*Problem to work on*
Go through the lines below and copy any that hold the string "PList".

____________

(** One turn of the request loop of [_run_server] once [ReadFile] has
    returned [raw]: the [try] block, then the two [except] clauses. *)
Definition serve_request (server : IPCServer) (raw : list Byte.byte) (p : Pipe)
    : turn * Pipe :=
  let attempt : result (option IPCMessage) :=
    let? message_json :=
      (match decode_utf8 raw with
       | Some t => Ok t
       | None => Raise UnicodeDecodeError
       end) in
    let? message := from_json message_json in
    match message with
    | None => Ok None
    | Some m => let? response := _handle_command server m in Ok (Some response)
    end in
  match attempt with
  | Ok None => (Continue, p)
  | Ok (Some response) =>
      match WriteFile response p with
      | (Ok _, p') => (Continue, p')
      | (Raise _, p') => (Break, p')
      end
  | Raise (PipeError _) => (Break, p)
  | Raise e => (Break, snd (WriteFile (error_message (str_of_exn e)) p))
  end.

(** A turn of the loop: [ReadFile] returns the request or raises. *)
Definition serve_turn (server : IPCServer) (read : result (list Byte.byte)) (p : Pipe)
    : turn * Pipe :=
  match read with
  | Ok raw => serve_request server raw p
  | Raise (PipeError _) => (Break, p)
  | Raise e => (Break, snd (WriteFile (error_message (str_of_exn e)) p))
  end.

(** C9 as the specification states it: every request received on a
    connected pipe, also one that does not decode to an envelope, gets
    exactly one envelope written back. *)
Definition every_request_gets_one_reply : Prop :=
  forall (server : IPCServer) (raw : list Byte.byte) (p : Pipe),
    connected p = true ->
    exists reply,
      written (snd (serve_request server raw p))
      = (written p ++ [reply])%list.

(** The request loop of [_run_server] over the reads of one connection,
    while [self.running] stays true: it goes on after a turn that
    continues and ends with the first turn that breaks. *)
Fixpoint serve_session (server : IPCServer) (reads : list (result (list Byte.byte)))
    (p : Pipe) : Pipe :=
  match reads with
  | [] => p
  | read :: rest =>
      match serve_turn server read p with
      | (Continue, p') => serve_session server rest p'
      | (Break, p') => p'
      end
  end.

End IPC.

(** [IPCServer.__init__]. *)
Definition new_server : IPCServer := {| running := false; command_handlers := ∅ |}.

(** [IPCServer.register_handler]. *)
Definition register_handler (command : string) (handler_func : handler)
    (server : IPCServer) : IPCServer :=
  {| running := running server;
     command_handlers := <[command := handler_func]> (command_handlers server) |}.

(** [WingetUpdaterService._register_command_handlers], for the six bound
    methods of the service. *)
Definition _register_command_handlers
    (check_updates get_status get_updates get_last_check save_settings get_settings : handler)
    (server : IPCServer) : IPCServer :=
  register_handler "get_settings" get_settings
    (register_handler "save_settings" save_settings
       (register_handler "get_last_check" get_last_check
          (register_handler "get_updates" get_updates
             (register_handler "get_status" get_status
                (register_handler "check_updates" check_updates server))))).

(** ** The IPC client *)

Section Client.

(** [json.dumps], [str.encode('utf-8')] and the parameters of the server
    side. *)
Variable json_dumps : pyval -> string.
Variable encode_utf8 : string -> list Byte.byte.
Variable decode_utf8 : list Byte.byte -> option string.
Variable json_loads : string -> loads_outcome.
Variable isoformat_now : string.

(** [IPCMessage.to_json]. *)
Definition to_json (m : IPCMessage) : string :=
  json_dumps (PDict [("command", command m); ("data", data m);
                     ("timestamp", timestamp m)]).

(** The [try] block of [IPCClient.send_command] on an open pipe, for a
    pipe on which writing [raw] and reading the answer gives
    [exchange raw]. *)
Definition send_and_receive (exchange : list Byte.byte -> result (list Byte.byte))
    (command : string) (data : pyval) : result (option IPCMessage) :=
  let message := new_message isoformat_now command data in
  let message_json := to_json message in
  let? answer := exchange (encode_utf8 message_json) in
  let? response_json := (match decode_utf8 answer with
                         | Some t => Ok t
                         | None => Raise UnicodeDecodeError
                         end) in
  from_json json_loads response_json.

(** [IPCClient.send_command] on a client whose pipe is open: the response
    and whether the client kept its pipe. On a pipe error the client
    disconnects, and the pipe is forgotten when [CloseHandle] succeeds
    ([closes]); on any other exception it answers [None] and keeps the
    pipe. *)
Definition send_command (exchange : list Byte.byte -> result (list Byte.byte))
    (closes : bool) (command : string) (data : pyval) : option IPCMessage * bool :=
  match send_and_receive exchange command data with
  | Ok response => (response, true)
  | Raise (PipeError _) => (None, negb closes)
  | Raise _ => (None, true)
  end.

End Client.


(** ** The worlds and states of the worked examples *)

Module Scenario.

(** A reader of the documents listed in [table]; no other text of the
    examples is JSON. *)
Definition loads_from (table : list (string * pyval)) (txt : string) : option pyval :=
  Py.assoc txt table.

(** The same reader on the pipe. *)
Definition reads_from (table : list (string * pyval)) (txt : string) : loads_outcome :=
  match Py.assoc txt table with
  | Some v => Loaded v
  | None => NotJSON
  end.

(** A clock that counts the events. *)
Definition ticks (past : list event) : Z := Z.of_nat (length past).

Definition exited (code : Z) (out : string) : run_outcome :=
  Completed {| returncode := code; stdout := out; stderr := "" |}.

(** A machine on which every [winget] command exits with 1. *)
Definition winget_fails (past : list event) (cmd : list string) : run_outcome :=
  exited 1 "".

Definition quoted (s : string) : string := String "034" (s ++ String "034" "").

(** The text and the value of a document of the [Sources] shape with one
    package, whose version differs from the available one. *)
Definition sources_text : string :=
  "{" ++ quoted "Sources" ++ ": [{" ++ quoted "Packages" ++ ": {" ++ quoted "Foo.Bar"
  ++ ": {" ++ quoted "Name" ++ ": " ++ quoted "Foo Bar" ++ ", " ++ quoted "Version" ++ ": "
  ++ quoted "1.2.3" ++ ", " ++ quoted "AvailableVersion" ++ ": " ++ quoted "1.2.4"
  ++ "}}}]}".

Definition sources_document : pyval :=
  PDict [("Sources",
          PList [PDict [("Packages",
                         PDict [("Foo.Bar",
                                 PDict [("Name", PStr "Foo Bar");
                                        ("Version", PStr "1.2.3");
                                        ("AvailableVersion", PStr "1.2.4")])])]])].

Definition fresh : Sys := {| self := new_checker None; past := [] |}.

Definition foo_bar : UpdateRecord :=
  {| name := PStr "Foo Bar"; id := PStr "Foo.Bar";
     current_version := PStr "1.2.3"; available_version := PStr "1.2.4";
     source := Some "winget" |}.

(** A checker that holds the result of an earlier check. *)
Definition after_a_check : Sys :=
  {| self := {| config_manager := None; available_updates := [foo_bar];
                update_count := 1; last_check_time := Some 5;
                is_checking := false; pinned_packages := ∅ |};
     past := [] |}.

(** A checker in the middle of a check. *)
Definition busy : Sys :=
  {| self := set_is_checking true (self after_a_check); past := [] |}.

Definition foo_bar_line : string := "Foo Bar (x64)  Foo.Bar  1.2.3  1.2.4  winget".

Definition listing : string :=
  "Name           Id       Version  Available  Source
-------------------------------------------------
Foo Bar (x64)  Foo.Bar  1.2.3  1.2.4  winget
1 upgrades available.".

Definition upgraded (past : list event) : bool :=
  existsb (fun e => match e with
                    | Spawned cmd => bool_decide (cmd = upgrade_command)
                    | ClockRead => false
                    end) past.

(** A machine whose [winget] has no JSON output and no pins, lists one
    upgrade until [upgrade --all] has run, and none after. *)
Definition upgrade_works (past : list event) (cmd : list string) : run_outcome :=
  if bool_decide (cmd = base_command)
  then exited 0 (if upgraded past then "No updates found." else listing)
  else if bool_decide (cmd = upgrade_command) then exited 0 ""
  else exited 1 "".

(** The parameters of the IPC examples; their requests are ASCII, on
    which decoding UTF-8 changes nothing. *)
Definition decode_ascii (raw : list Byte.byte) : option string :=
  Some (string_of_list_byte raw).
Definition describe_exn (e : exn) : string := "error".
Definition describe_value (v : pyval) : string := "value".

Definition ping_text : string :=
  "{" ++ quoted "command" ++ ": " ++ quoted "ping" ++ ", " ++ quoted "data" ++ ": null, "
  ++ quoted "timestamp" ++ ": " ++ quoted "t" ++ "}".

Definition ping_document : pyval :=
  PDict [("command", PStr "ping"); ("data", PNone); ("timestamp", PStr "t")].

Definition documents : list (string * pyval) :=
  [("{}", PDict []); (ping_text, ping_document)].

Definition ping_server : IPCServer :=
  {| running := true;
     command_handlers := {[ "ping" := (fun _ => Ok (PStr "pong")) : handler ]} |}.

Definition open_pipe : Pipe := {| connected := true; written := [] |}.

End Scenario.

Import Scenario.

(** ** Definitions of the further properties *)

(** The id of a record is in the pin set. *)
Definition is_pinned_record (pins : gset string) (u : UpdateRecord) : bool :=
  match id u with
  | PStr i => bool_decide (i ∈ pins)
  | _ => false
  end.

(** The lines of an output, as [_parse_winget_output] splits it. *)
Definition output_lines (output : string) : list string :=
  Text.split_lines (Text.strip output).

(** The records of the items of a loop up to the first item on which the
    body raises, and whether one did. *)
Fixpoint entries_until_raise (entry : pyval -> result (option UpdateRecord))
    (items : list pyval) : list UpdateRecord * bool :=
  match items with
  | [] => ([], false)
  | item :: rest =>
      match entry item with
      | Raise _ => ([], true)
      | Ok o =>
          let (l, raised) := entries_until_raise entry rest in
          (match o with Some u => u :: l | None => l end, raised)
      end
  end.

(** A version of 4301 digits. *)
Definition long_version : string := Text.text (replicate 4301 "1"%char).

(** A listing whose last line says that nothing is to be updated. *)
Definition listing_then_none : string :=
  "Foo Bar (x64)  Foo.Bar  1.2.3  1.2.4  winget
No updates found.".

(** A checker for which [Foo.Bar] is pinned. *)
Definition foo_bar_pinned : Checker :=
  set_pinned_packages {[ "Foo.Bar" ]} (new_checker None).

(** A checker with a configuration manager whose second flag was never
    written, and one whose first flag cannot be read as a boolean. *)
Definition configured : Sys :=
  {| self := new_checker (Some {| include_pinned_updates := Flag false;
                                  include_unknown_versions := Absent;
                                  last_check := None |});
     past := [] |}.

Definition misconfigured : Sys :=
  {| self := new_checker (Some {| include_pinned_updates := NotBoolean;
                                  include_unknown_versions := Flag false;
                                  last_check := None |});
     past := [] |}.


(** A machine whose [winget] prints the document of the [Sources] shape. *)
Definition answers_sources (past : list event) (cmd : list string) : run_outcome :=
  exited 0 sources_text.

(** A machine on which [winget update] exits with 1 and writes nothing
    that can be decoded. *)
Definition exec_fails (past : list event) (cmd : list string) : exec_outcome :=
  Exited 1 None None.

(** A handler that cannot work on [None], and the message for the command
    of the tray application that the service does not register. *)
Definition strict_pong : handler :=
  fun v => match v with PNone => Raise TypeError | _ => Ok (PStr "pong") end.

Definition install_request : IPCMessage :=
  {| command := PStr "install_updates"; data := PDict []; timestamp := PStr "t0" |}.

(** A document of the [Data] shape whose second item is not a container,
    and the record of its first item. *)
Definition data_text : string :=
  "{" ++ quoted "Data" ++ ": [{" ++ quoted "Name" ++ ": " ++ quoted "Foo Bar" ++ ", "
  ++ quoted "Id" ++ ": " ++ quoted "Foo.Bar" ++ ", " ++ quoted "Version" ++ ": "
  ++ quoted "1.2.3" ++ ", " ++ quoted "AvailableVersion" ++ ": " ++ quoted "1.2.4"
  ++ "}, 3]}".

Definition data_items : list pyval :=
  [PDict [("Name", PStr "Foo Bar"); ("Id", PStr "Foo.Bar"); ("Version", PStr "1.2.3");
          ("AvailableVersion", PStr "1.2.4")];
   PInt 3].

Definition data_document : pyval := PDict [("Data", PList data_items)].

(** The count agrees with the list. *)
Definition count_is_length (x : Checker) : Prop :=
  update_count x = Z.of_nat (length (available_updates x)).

____________

*Exercise output*
          PList [PDict [("Packages",
Definition data_document : pyval := PDict [("Data", PList data_items)].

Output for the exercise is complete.